“Italian Fashion Hub”: proclamati i vincitori del concorso promosso da Centergross Bologna e YAC-Young Architects Competitions

Proclamati i vincitori del concorso di idee “Italian Fashion Hub”, lanciato a ottobre 2017 da YACYoung Architects Competitions e Centergross, uno dei maggiori distretti integrati d’imprese fashion su scala mondiale – 1 milione di metri quadrati di superficie per 600 aziende presenti – in occasione del quarantennale della fondazione del polo bolognese.

Argomento, la riqualificazione architettonica dello spazio più rappresentativo di Centergross, l’asse del Centro Servizi: un intero chilometro di attività commerciali, ristoranti e uffici che ogni giorno accolgono i visitatori internazionali della cittadella della moda e che i progettisti sono stati chiamati a trasformare in un simbolo della qualità e dello stile tipicamente italiani.

A valutare i 120 progetti inviati da 87 Paesi, una giuria internazionale composta, fra gli altri, da Patrik Schumacher (Zaha Hadid Architects), Ben Gilmartin (Diller Scofidio + Renfro), Marie Hesseldahl (3XN), Aurélien Coulanges (Aterilers Jean Nouvel) e Stefano Stanghellini (IUAV).

 

Il 1° premio (10mila euro) è stato assegnato allo Studio di architettura ARKLAB in collaborazione con Serena Babini e Annalisa Ricci (www.arklab.it). Vincente l’idea principale di “rivestire” le strutture esistenti con pannelli perforati che, come un abito prezioso, coprono e al tempo stesso esibiscono l’edificio.
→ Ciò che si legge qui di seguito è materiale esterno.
(** * Pagination engine of tiptap-pages: a shallow embedding and its properties

    The development follows the TypeScript sources of the page extension:
    - [core.ts]       : the text-break binary search ([binarySearchTextBreak]);
    - [types.ts]      : [PageOptions], [PageState];
    - [computed.ts]   : the split strategies, [SplitContext] and
                        [PageComputedContext] (dedupe, merge, split, run);
    - [page-extension.ts] : option validation in [onBeforeCreate].

    JavaScript numbers that hold indices, lengths and document positions are
    integers and are modelled by [Z].  Pixel measures are modelled by the
    type [number] below: [NaN], an infinity or a finite value, which is a
    rational.  Sums, which the overflow test and the accumulated height
    are made of, are rounded to the nearest double as IEEE 754
    prescribes; differences and products are taken exactly.  Every
    comparison with [NaN] is false, as in JavaScript. *)

From Stdlib Require Import ZArith QArith Lia Bool List Ascii String.
From stdpp Require Import base option list strings gmap.

Local Open Scope Z_scope.

(** ** JavaScript numbers used as measures

    A JavaScript number is an IEEE 754 double: [NaN], one of the two
    infinities, or a finite value.  A finite double is a rational number,
    and a rational that is no double stands for no JavaScript number.  The
    two zeros are one value here: no operation of the engine tells them
    apart. *)

Inductive number : Type :=
| NaN
| Fin (q : Q)
| Inf (negative : bool).

(** *** Rounding to a double

    [binary64 q] is the double nearest to the rational [q], as every
    arithmetic operation of IEEE 754 delivers it (round to nearest, ties
    to even): with [2^e <= |q| < 2^(e+1)], the doubles around [q] are the
    multiples of [2^k], [k = max (e - 52) (-1074)]; [|q| / 2^k] is rounded
    to the nearest integer [m], the even one of two that are equally near;
    the result is [m * 2^k] with the sign of [q], or the infinity of
    that sign when [m * 2^k] reaches [2^1024]. *)

(** [floor (log2 (a / d))] for positive [a] and [d]. *)
Definition floorLog2 (a d : Z) : Z :=
  let l := Z.log2 a - Z.log2 d in
  if (if l <? 0 then d <=? a * 2 ^ (- l) else d * 2 ^ l <=? a)
  then l else l - 1.

(** The integer nearest to [n / d] for a positive [d]; of two that are
    equally near, the even one. *)
Definition roundHalfEven (n d : Z) : Z :=
  let q := n / d in
  match 2 * (n mod d) ?= d with
  | Lt => q
  | Gt => q + 1
  | Eq => if Z.even q then q else q + 1
  end.

Definition binary64 (q : Q) : number :=
  let n := Qnum q in
  let d := Zpos (Qden q) in
  if n =? 0 then Fin 0
  else
    let a := Z.abs n in
    let k := Z.max (floorLog2 a d - 52) (-1074) in
    let m :=
      if k <? 0 then roundHalfEven (a * 2 ^ (- k)) d
      else roundHalfEven a (d * 2 ^ k) in
    if (0 <=? k) && (2 ^ 1024 <=? m * 2 ^ k) then Inf (n <? 0)
    else
      let v :=
        if k <? 0 then Qmake m (Z.to_pos (2 ^ (- k)))
        else inject_Z (m * 2 ^ k) in
      Fin (Qred (if n <? 0 then - v else v)).

(** [a + b]: the exact sum rounded to a double; an infinity absorbs a
    finite number, and the sum of the two opposite infinities is [NaN]. *)
Definition num_add (a b : number) : number :=
  match a, b with
  | Fin x, Fin y => binary64 (x + y)
  | Inf s, Fin _ => Inf s
  | Fin _, Inf s => Inf s
  | Inf s, Inf t => if Bool.eqb s t then Inf s else NaN
  | _, _ => NaN
  end.

(** [a - b].  The difference of two finite numbers is taken exactly and
    not rounded: it is what JavaScript computes whenever the exact
    difference is a double, as it is for the whole numbers of pixels the
    page options are given in. *)
Definition num_sub (a b : number) : number :=
  match a, b with
  | Fin x, Fin y => Fin (x - y)%Q
  | Inf s, Fin _ => Inf s
  | Fin _, Inf s => Inf (negb s)
  | Inf s, Inf t => if Bool.eqb s t then NaN else Inf s
  | _, _ => NaN
  end.

(** [a <= b] and [a > b] as JavaScript evaluates them. *)
Definition num_le (a b : number) : bool :=
  match a, b with
  | NaN, _ | _, NaN => false
  | Fin x, Fin y => Qle_bool x y
  | Inf true, _ => true
  | _, Inf false => true
  | _, _ => false
  end.

Definition num_gt (a b : number) : bool :=
  match a, b with
  | NaN, _ | _, NaN => false
  | _, _ => negb (num_le a b)
  end.

Definition num_ge (a b : number) : bool := num_le b a.

(** The mathematical reading of [a > b]: both sides are numbers and the
    left one is strictly greater. *)
Inductive Gt_number : number -> number -> Prop :=
| Gt_fin (x y : Q) : (y < x)%Q -> Gt_number (Fin x) (Fin y)
| Gt_inf_fin (y : Q) : Gt_number (Inf false) (Fin y)
| Gt_fin_inf (x : Q) : Gt_number (Fin x) (Inf true)
| Gt_inf_inf : Gt_number (Inf false) (Inf true).

Definition of_Z (z : Z) : number := Fin (inject_Z z).

(** ** JavaScript strings

    A string is a sequence of code units; [String.string] plays that role. *)

Definition len (s : string) : Z := Z.of_nat (String.length s).

(** [s.slice(b, e)], with JavaScript's treatment of negative and
    out-of-range indices. *)
Definition clamp_index (n : Z) (i : Z) : Z :=
  if i <? 0 then Z.max (n + i) 0 else Z.min i n.

Definition slice (s : string) (b e : Z) : string :=
  let from := clamp_index (len s) b in
  let to := clamp_index (len s) e in
  String.substring (Z.to_nat from) (Z.to_nat (Z.max (to - from) 0)) s.

(** [s.lastIndexOf(c)] for a one-character needle: the greatest index
    holding [c], or [-1]. *)
Fixpoint lastIndexOf_from (i : Z) (s : string) (c : ascii) (acc : Z) : Z :=
  match s with
  | EmptyString => acc
  | String a s' =>
      lastIndexOf_from (i + 1) s' c (if Ascii.eqb a c then i else acc)
  end.

Definition lastIndexOf (s : string) (c : ascii) : Z :=
  lastIndexOf_from 0 s c (-1).

(** [s.includes(t)]: [t] occurs in [s] as a contiguous substring. *)
Fixpoint includes (s t : string) : bool :=
  String.prefix t s ||
  match s with
  | EmptyString => false
  | String _ s' => includes s' t
  end.

Definition space : ascii := " "%char.

(** The code unit at index [i], if any. *)
Definition charAt (s : string) (i : Z) : option ascii :=
  if i <? 0 then None else String.get (Z.to_nat i) s.

(** ** core.ts: the text-break search *)

Section TextBreak.

(** [createAndCalculateHeight(node, [...content.slice(0, indexInContent),
    schema.text(candidate, marks)], splitContext)]: during one search the
    node, the preceding content and the marks are fixed, so the measured
    height is a function of the candidate text. *)
Variable createAndCalculateHeight : string -> number.
Variable fullText : string.
Variable heightLimit : number.

(** One evaluation of the [while (low <= high)] loop per unit of fuel.
    [None] is returned only when the fuel runs out. *)
Fixpoint searchLoop (fuel : nat) (low high validBreak : Z) : option Z :=
  match fuel with
  | O => None
  | S fuel' =>
      if low <=? high then
        let mid := (low + high) / 2 in
        let candidate := slice fullText 0 mid in
        let lastSpaceIndex := lastIndexOf candidate space in
        if (lastSpaceIndex <? 0) && negb (7 <? len candidate) then Some 0
        else
          let lastSpaceIndex :=
            if lastSpaceIndex <? 0 then len candidate else lastSpaceIndex in
          let candidate := slice candidate 0 lastSpaceIndex in
          if (len candidate =? 0) && negb (1 <? mid) then Some 0
          else
            let candidate :=
              if len candidate =? 0 then slice fullText 0 1 else candidate in
            let candidateHeight := createAndCalculateHeight candidate in
            if num_le candidateHeight heightLimit then
              searchLoop fuel' (mid + 1) high
                (if 0 <? lastSpaceIndex then lastSpaceIndex
                 else len candidate)
            else
              searchLoop fuel' low (mid - 1) validBreak
      else Some validBreak
  end.
(** [buf.readUInt32BE(off)]: a [RangeError] unless the four bytes at [off]
    lie inside the buffer. *)
Definition readUInt32BE (buf : Buffer) (off : nat) : result Z :=
  match drop off buf with
  | b0 :: b1 :: b2 :: b3 :: _ =>
      Ok (byte_to_Z b0 * 2 ^ 24 + byte_to_Z b1 * 2 ^ 16
          + byte_to_Z b2 * 2 ^ 8 + byte_to_Z b3)
  | _ => Throw RangeError
  end.

(** [buf.length] as a JavaScript number. *)
Definition blen (buf : Buffer) : Z := Z.of_nat (length buf).

(** An index argument of [buf.slice]: negative counts from the end, and the
    result is clamped to the buffer. *)
Definition slice_index (len i : Z) : Z :=
  if i <? 0 then Z.max 0 (len + i) else Z.min i len.

(** [buf.slice(start, end)] *)
Definition slice (buf : Buffer) (start stop : Z) : Buffer :=
  let s := slice_index (blen buf) start in
  let e := slice_index (blen buf) stop in
  take (Z.to_nat (e - s)) (drop (Z.to_nat s) buf).

(** [buf.slice(start)] *)
Definition slice_from (buf : Buffer) (start : Z) : Buffer :=
  slice buf start (blen buf).

(** [Buffer.from('000055aa', 'hex')] and [Buffer.from('0000aa55', 'hex')] *)
Definition magic_header : Buffer := [x00; x00; x55; xaa].
Definition magic_footer : Buffer := [x00; x00; xaa; x55].

(** [buf.toString('hex').startsWith('000055aa')], which is also
    [buf.toString('hex', 0, 4) === '000055aa'] on a buffer of four bytes or
    more. *)
Definition starts_with_magic (buf : Buffer) : bool :=
  bool_decide (take 4 buf = magic_header).
(** * Detection-to-identity pipeline of object_detection.ai

    A shallow embedding of [backend/utils.py], [backend/detector.py],
    [backend/tracker.py] and of [backend/main.py] (the preparation of a
    frame and the handling of the tracker), followed by the properties of
    the pipeline.  The model inference, the suppression of overlapping
    boxes and the image codec are library calls and are not embedded.

    Conventions of the embedding.
    - Python [int]s are [Z]; Python [float]s are the rationals they denote
      ([Q]); comparisons of floats are comparisons of those rationals.
    - The value of [math.sqrt] on an integer is kept symbolic ([Sqrt n]);
      comparing two such values compares the radicands, comparing one with
      a rational compares squares (exact for pixel coordinates, whose
      squared distances are far below 2^52).  Rounding of [math.sqrt], of
      the float division and of [round] is not modelled.
    - A Python [dict] keyed by ints is an association list in insertion
      order (iteration order matters for ties in the nearest-track scan);
      [d[k]] and [del d[k]] on an absent key raise [KeyError], which is
      [None] in the option monad.
    - The detection dictionaries of a frame are distinct objects (the
      detector builds a fresh one for every box), so storing keys in one
      of them does not change another.
    - [time.time()] is an argument ([current_time_ms]) of [update]. *)

From Stdlib Require Import ZArith QArith Qround Qabs List Sorted Permutation String Ascii Bool Lia.
From Stdlib Require Import Reals Qreals Psatz.
From stdpp Require Import base option list gmap strings.
Import ListNotations.

#[local] Open Scope Z_scope.

(* ===================================================================== *)
(** ** Python primitives                                                  *)
(* ===================================================================== *)

Module Py.

(** *** [str] methods on ASCII strings *)

Definition isupper (c : ascii) : bool :=
  let n := nat_of_ascii c in (Nat.leb 65 n && Nat.leb n 90)%bool.

Definition islower (c : ascii) : bool :=
  let n := nat_of_ascii c in (Nat.leb 97 n && Nat.leb n 122)%bool.

Definition toupper (c : ascii) : ascii :=
  if islower c then ascii_of_nat (nat_of_ascii c - 32) else c.

Definition tolower (c : ascii) : ascii :=
  if isupper c then ascii_of_nat (nat_of_ascii c + 32) else c.

Fixpoint lower (s : string) : string :=
  match s with
  | EmptyString => EmptyString
  | String c r => String (tolower c) (lower r)
  end.

(** [s.capitalize()]: first character upper-cased, the rest lower-cased. *)
Definition capitalize (s : string) : string :=
  match s with
  | EmptyString => EmptyString
  | String c r => String (toupper c) (lower r)
  end.

(** [s.title()]: a cased character is upper-cased when it follows an
    uncased one and lower-cased when it follows a cased one. *)
Fixpoint title_from (previous_is_cased : bool) (s : string) : string :=
  match s with
  | EmptyString => EmptyString
  | String c r =>
      if islower c then
        String (if previous_is_cased then c else toupper c) (title_from true r)
      else if isupper c then
        String (if previous_is_cased then tolower c else c) (title_from true r)
      else String c (title_from false r)
  end.

Definition title (s : string) : string := title_from false s.

(** *** Floats as rationals *)

Definition Qltb (x y : Q) : bool := negb (Qle_bool y x).

(** [max(a, b)]: the first argument unless the second is strictly greater. *)
Definition max (a b : Q) : Q := if Qltb a b then b else a.

(** [round(x, 1)]: nearest multiple of 1/10, ties to the even one. *)
Definition round1 (x : Q) : Q :=
  let y := (x * 10)%Q in
  let f := Qfloor y in
  let r := (y - inject_Z f)%Q in
  let n := if Qltb r (1 # 2) then f
           else if Qltb (1 # 2) r then f + 1
           else if Z.even f then f else f + 1 in
  (inject_Z n / 10)%Q.

(** *** Insertion-ordered [dict] with [int] keys *)

Definition dict (V : Type) : Type := list (Z * V).

Fixpoint get {V} (k : Z) (d : dict V) : option V :=
  match d with
  | [] => None
  | (k', v) :: r => if Z.eqb k k' then Some v else get k r
  end.

(** [d[k] = v]: replaces the value in place when [k] is present, appends
    the item otherwise. *)
Fixpoint set {V} (k : Z) (v : V) (d : dict V) : dict V :=
  match d with
  | [] => [(k, v)]
  | (k', v') :: r => if Z.eqb k k' then (k', v) :: r else (k', v') :: set k v r
  end.

(** In-place mutation of the value stored at [k] (the value of [d[k]] is
    itself a mutable dict in the source). *)
Fixpoint modify {V} (k : Z) (f : V -> V) (d : dict V) : dict V :=
  match d with
  | [] => []
  | (k', v) :: r => if Z.eqb k k' then (k', f v) :: r else (k', v) :: modify k f r
  end.

(** [del d[k]] *)
Fixpoint del {V} (k : Z) (d : dict V) : option (dict V) :=
  match d with
  | [] => None
  | (k', v) :: r =>
      if Z.eqb k k' then Some r
      else r' ← del k r; Some ((k', v) :: r')
  end.

Definition keys {V} (d : dict V) : list Z := map fst d.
Il progetto enfatizza il sistema ortogonale cardodecumanico, una caratteristica predominate del Centergross, e presenta soluzioni architettoniche volte a creare un abile gioco tra pieni e vuoti in grado di definire gli spazi del futuro fashion hub: una coesistenza armoniosa di uffici, attività commerciali ed aree verdi.

Italiano anche il 2° classificato: DDA Studio di Terni (www.ddastudio.net) che si è aggiudicato il premio di 4mila euro con un progetto basato sulla valorizzazione del legame tra il distretto bolognese e il suo territorio, proponendo una trasposizione in architettura del modello urbanistico del capoluogo emiliano. Nella nuova veste moderna e high-tech, il Centergross segue le orme della tradizione, e qui ritroviamo Bologna, il suo muoversi lento, la sua storica rete di portici e vicoli intrecciati che da secoli rappresentano un perfetto modello di interconnessione.